REPORT RELEASE - U.S. Attorney General William Barr is expected today to release a redacted version of Robert Mueller’s nearly 400-page report on Russian interference in the 2016 presidential election. Barr, who has scheduled a 9:30 a.m. press conference with deputy AG Rod Rosenstein, has said he would redact certain elements from the report to protect, among other things, grand jury information. The DOJ says a limited number of members of Congress and their staff will have access to a copy of the report without certain redactions. Two lawsuits—one from BuzzFeed and another from the Electronic Privacy Information Center—could challenge the scope of any redactions.

PHONY BUSINESS - A 23-year-old Tennessee man who apparently cut and pasted lawyer profiles from Cravath’s website to create a fake one has been charged with impersonating an attorney, Jack Newsham reports. John Lambert, suspected of using the alias “Eric Pope,” was charged in Manhattan federal court with wire fraud and conspiracy for allegedly taking upward of $16,000 under false pretenses from consumers and businesses who found him online. Some of the fake biographies appearing on Lambert’s “law firm” website were lifted word for word from Cravath’s.

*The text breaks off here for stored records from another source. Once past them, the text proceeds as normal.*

Lemma wp_prologue r : entry r -> wp prologue s0 (fun s => inv s r).
Proof.
  intros [Hsp (A0 & A1 & A3 & A4) Hv Hsl Hw]. destruct addr_facts as (_ & _ & _ & F4 & F5).
  apply (wp_save [AddImm 29 31 0; OrrReg 19 31 0; OrrReg 20 31 1; OrrReg 23 31 2; OrrReg 21 31 3; OrrReg 22 31 4]); [done|].
  intros s Hs Sv Ex Ed Ew Em. eapply wp_step; [reflexivity|]. unfold set_xsp. cbn [Z.eqb Pos.eqb].
  pose proof (only_x_set 29 (u64 (xsp s 31 + 0)) s (pc (set_X 29 (u64 (xsp s 31 + 0)) s) + 4) ltac:(done)) as O1.
  set (s1 := set_pc _ _) in *. clearbody s1.
  apply wp_mov; [done..|]. intros s2 O2. apply wp_mov; [done..|]. intros s3 O3. apply wp_mov; [done..|]. intros s4 O4.
  apply wp_mov; [done..|]. intros s5 O5. apply wp_mov; [done..|]. intros s6 O6. apply wp_nil.
  assert (Hx : forall n, n < 19 \/ 24 <= n <= 28 -> X s6 n = X s0 n /\ X s5 n = X s0 n /\ X s4 n = X s0 n /\ X s3 n = X s0 n /\ X s2 n = X s0 n /\ X s1 n = X s0 n).
  { intros n Hn. rewrite (ox_ne _ _ _ _ O6), (ox_ne _ _ _ _ O5), (ox_ne _ _ _ _ O4), (ox_ne _ _ _ _ O3), (ox_ne _ _ _ _ O2), (ox_ne _ _ _ _ O1) by lia. by rewrite Ex. }
  assert (Hmem : mem s6 = mem s) by (destruct O1, O2, O3, O4, O5, O6; congruence).
  assert (Hd : Dr s6 = Dr s0) by (destruct O1, O2, O3, O4, O5, O6; congruence).
  destruct (Hx 0) as (_ & _ & _ & _ & _ & X0); [lia|]. destruct (Hx 1) as (_ & _ & _ & _ & X1 & _); [lia|].
  destruct (Hx 3) as (_ & _ & X3 & _); [lia|]. destruct (Hx 4) as (_ & X4 & _); [lia|]. split; rewrite ?Hmem, ?Hd.
  - destruct O1, O2, O3, O4, O5, O6; congruence.
  - rewrite (ox_ne _ _ _ _ O6), (ox_ne _ _ _ _ O5), (ox_ne _ _ _ _ O4), (ox_ne _ _ _ _ O3), (ox_val _ _ _ _ O2), X0 by lia. done.
  - rewrite (ox_ne _ _ _ _ O6), (ox_ne _ _ _ _ O5), (ox_ne _ _ _ _ O4), (ox_val _ _ _ _ O3), X1 by lia. done.
  - rewrite (ox_ne _ _ _ _ O6), (ox_val _ _ _ _ O5), X3 by lia. done.
  - rewrite (ox_val _ _ _ _ O6), X4. done.
  - intros i Hi. rewrite Em by (intros Hc; by apply (F4 i _ Hi Hc)). by apply Hv.
  - intros i Hi. rewrite Em by (intros Hc; by apply (F5 i _ Hi Hc)). by apply Hsl.
  - rewrite (ox_world _ _ _ _ O6), (ox_world _ _ _ _ O5), (ox_world _ _ _ _ O4), (ox_world _ _ _ _ O3), (ox_world _ _ _ _ O2), (ox_world _ _ _ _ O1). by rewrite Ew.
  - exact Sv.
  - intros n Hn. by apply Hx; right.
  - done.
Qed.

(** [s'] differs from [s] in the registers [t1] and [t2] and the program counter. *)
Lemma wp_ldp t1 t2 k l s Q : SP s = stack_top L - 64 -> 0 <= k < 7 -> t1 <> 31 -> t2 <> 31 -> t1 <> t2 ->
  (forall s', X s' t1 = mem s (stack_top L - 64 + 8 * k) -> X s' t2 = mem s (stack_top L - 64 + 8 * k + 8) ->
     (forall n, n <> t1 -> n <> t2 -> X s' n = X s n) -> SP s' = SP s -> Dr s' = Dr s -> mem s' = mem s -> world s' = world s -> wp l s' Q) ->
  wp (Ldp t1 t2 31 k :: l) s Q.
Proof.
  intros Hs Hk H31 H31' Hne Hl. pose proof (lo_stack _ HL) as [Hr Hm]. eapply wp_step.
  { cbn [exec]. rewrite (address_sp s k Hs) by lia. cbn [mbind option_bind]. rewrite u64_small by lia. reflexivity. }
  pose proof (only_x_set t1 (mem s (stack_top L - 64 + 8 * k)) s 0 H31) as O1.
  pose proof (only_x_set t2 (mem s (stack_top L - 64 + 8 * k + 8)) (set_X t1 (mem s (stack_top L - 64 + 8 * k)) s) 0 H31') as O2.
  apply Hl.
  - exact (eq_trans (ox_ne _ _ _ _ O2 t1 Hne) (ox_val _ _ _ _ O1)).
  - exact (ox_val _ _ _ _ O2).
  - intros n N1 N2. exact (eq_trans (ox_ne _ _ _ _ O2 n N2) (ox_ne _ _ _ _ O1 n N1)).
  - exact (eq_trans (ox_sp _ _ _ _ O2) (ox_sp _ _ _ _ O1)).
  - exact (eq_trans (ox_d _ _ _ _ O2) (ox_d _ _ _ _ O1)).
  - exact (eq_trans (ox_mem _ _ _ _ O2) (ox_mem _ _ _ _ O1)).
  - exact (eq_trans (ox_world _ _ _ _ O2) (ox_world _ _ _ _ O1)).
Qed.

(** Everything the caller wants back. *)
Record restored s s' : Prop := {
  re_sp : SP s' = stack_top L;
  re_x : forall n, 19 <= n <= 30 -> X s' n = X s0 n;
  re_ret : X s' 0 = X s 0;
  re_d : forall n, 8 <= n <= 15 -> Dr s' n = Dr s0 n;
  re_mem : mem s' = mem s;
  re_world : world s' = world s;
}.

Lemma wp_restore s r : inv s r -> wp [Ldp 29 30 31 0; Ldp 19 20 31 2; Ldp 21 22 31 4; LdrX 23 31 6; AddImm 31 31 64] s (restored s).
Proof.
  intros Hs. pose proof (lo_stack _ HL) as [Hr Hm]. destruct (iv_saved _ _ Hs) as (M29 & M30 & M19 & M20 & M21 & M22 & M23).
  apply wp_ldp; [apply Hs|lia|lia..|]. intros s1 A29 A30 N1 P1 D1 M1 W1.
  apply wp_ldp; [rewrite P1; apply Hs|lia|lia..|]. rewrite M1. intros s2 A19 A20 N2 P2 D2 M2 W2.
  apply wp_ldp; [rewrite P2, P1; apply Hs|lia|lia..|]. rewrite M2. intros s3 A21 A22 N3 P3 D3 M3 W3.
  assert (P : SP s3 = stack_top L - 64) by (rewrite P3, P2, P1; apply Hs).
  assert (N : forall n, n < 19 \/ 23 <= n <= 28 -> X s3 n = X s n) by (intros n Hn; rewrite N3, N2, N1 by lia; done).
  eapply wp_step; [cbn [exec]; rewrite (address_sp s3 6 P) by lia; reflexivity|].
  pose proof (only_x_set 23 (mem s3 (stack_top L - 64 + 8 * 6)) s3 (pc (set_X 23 (mem s3 (stack_top L - 64 + 8 * 6)) s3) + 4) ltac:(done)) as O4.
  set (s4 := set_pc _ _) in *. clearbody s4. rewrite M3 in O4. eapply wp_step; [reflexivity|]. apply wp_nil.
  unfold set_xsp, xsp. cbn [Z.eqb Pos.eqb]. split; cbn [SP X Dr mem world set_pc set_SP].
  - rewrite (ox_sp _ _ _ _ O4), P, u64_small by lia. lia.
  - intros n Hn. destruct (decide (n = 23)) as [->|Hne].
    { rewrite (ox_val _ _ _ _ O4), <- M23. f_equal. lia. }
    rewrite (ox_ne _ _ _ _ O4) by done. destruct (decide (24 <= n <= 28)) as [Hc|Hc]; [rewrite N by lia; by apply (iv_x _ _ Hs)|].
    assert (Hcase : n = 19 \/ n = 20 \/ n = 21 \/ n = 22 \/ n = 29 \/ n = 30) by lia.
    destruct Hcase as [->|[->|[->|[->|[->| ->]]]]].
    + rewrite N3, A19, <- M19 by lia. f_equal. lia.
    + rewrite N3, A20, <- M20 by lia. f_equal. lia.
    + rewrite A21, <- M21. f_equal. lia.
    + rewrite A22, <- M22. f_equal. lia.
    + rewrite N3, N2, A29, <- M29 by lia. f_equal. lia.
    + rewrite N3, N2, A30, <- M30 by lia. f_equal. lia.
  - rewrite (ox_ne _ _ _ _ O4), N by lia. done.
  - intros n Hn. rewrite (ox_d _ _ _ _ O4), D3, D2, D1. by apply (iv_d _ _ Hs).
  - rewrite (ox_mem _ _ _ _ O4). congruence.
  - rewrite (ox_world _ _ _ _ O4). congruence.
Qed.

(** ** Side exits *)
Lemma inv_callee_any s s' r : inv s r -> abi s s' -> same_frame s s' ->
  inv s' (mkIr (fun i => mem s' (val_addr L i)) (fun i => mem s' (slot_addr L i)) (world s')).
Proof.
  intros [] (A1 & A2 & A3) Hf. unfold same_frame in Hf. rewrite iv_sp0 in Hf. split; try done.
  - by rewrite A1.
  - by rewrite A2 by lia.
  - by rewrite A2 by lia.
  - by rewrite A2 by lia.
  - by rewrite A2 by lia.
  - by rewrite !Hf by lia.
  - intros n Hn. rewrite A2 by lia. by apply iv_x0.
  - intros n Hn. rewrite A3 by lia. by apply iv_d0.
Qed.

Lemma wp_replay s r sn : inv s r -> X s 9 = sn -> 0 <= sn < 2 ^ 16 -> 0 <= at_replay < 2 ^ 64 ->
  wp ([OrrReg 0 31 19; OrrReg 1 31 20; OrrReg 2 31 22; OrrReg 3 31 21; OrrReg 4 31 9] ++ mov_imm64 9 at_replay ++ [Blr 9; MovzW 0 1 0]) s
    (fun s' => X s' 0 = 1 /\ (exists r', inv s' r') /\
       let (sl, w) := r_replay sn (vals r) (slots r) (wld r) in
       world s' = w /\ forall i, 0 <= i < nslots L -> mem s' (slot_addr L i) = sl i).
Proof.
  intros Hs H9 Hsn Hat. cbn [app]. apply wp_mov; [done..|]. intros s1 O1. apply wp_mov; [done..|]. intros s2 O2.
  apply wp_mov; [done..|]. intros s3 O3. apply wp_mov; [done..|]. intros s4 O4. apply wp_mov; [done..|]. intros s5 O5.
  apply wp_imm; [done..|]. intros s6 O6. destruct (rt_replay _ _ _ _ _ HR) as (f & Hc & Hf).
  eapply wp_call; [by rewrite (ox_val _ _ _ _ O6)|].
  assert (I1 : inv s1 r) by (eapply inv_imm; [|exact O1|]; [lia|done]). assert (I2 : inv s2 r) by (eapply inv_imm; [|exact O2|]; [lia|done]).
  assert (I3 : inv s3 r) by (eapply inv_imm; [|exact O3|]; [lia|done]). assert (I4 : inv s4 r) by (eapply inv_imm; [|exact O4|]; [lia|done]).
  assert (I5 : inv s5 r) by (eapply inv_imm; [|exact O5|]; [lia|done]). assert (I6 : inv s6 r) by (eapply inv_imm; [|exact O6|]; [lia|done]).
  assert (I7 : inv (set_X 30 (pc s6 + 4) s6) r) by (apply inv_X; [lia|done]).
  assert (E : forall n, n < 19 -> n <> 9 -> X (set_X 30 (pc s6 + 4) s6) n = X s5 n).
  { intros n Hn Hn9. reads. rewrite fn_lookup_insert_ne by lia. by rewrite (ox_ne _ _ _ _ O6). }
  destruct (Hf (set_X 30 (pc s6 + 4) s6) r (sp_aligned _ _ I7)) as (Ab & Fr & Hpost).
  - rewrite E, (ox_ne _ _ _ _ O5), (ox_ne _ _ _ _ O4), (ox_ne _ _ _ _ O3), (ox_ne _ _ _ _ O2), (ox_val _ _ _ _ O1) by lia. apply Hs.
  - rewrite E, (ox_ne _ _ _ _ O5), (ox_ne _ _ _ _ O4), (ox_ne _ _ _ _ O3), (ox_val _ _ _ _ O2) by lia. apply I1.
  - rewrite E, (ox_ne _ _ _ _ O5), (ox_ne _ _ _ _ O4), (ox_val _ _ _ _ O3) by lia. apply I2.
  - rewrite E, (ox_ne _ _ _ _ O5), (ox_val _ _ _ _ O4) by lia. apply I3.
  - symmetry. apply (iv_world _ _ I7).
  - apply (iv_vals _ _ I7).
  - apply (iv_slots _ _ I7).
  - assert (H4 : u32 (X (set_X 30 (pc s6 + 4) s6) 4) = sn).
    { rewrite E, (ox_val _ _ _ _ O5), (ox_ne _ _ _ _ O4), (ox_ne _ _ _ _ O3), (ox_ne _ _ _ _ O2), (ox_ne _ _ _ _ O1), H9 by lia. apply u32_small. lia. }
    rewrite H4 in Hpost. set (s7 := f _) in *. pose proof (inv_callee_any _ _ _ I7 Ab Fr) as I8.
    eapply wp_step; [reflexivity|]. apply wp_nil. destruct (r_replay sn _ _ _) as [sl w]. destruct Hpost as [Hw Hsl].
    split; [by reads|]. split; [eexists; apply inv_pc, inv_X, inv_pc; [lia|exact I8]|]. reads. by split.
Qed.
End sim.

TECHIES - Demand for lawyers who know their way around blockchain and cryptocurrency is exceeding supply, MP McQueen reports. With the likes of JPMorgan Chase & Co. testing their own digital currency, lawyers who understand the promise and risks associated with the technologies are getting scooped up by firms with plans to snag business from the growing market.


EDITOR’S PICKS

 

What Do Women Want? Law Firms Are Clueless.

Longtime Dell Lawyer Becomes General Counsel of Ingredion

Quinn Emanuel’s Daniel Cunningham, Finance Pro Who Helped Take on Wall Street, Dies at 69

Boeing Hit With Lawsuit Over Crash of Ethiopian Airlines’ 737 Max 8

US Appeals Court Is Urged to Protect LGBT Employees Against Discrimination

Wilson Sonsini Sued by Ex-Clients Who Seek to Halt $480K Fees Arbitration


WHILE YOU WERE SLEEPING

 

RUFFLED - Following the U.S. government’s announcement that American citizens will soon be allowed to bring lawsuits against U.S. and foreign companies using property confiscated by the Cuban government after the Cuban Revolution, the EU and Canada said they will use all available means to defend their interests in Cuba, including a possible challenge at the World Trade Organization. As Simon Taylor reports, the Trump administration on Tuesday announced it would end a policy that has prevented Americans from suing over property confiscated by the Cuban government after the 1959 Cuban Revolution.


WHAT YOU SAID

“I think we’re very well-equipped to handle it. But it’s obviously a docket that we didn’t necessarily expect when I came into this job, I guess is how I would put it.”

— JESSIE LIU, U.S. ATTORNEY FOR THE DISTRICT OF COLUMBIA, ON AN INCREASE IN WORK IN HER OFFICE FROM MATTERS RELATED TO SPECIAL COUNSEL ROBERT MUELLER’S COMPLETED INVESTIGATION.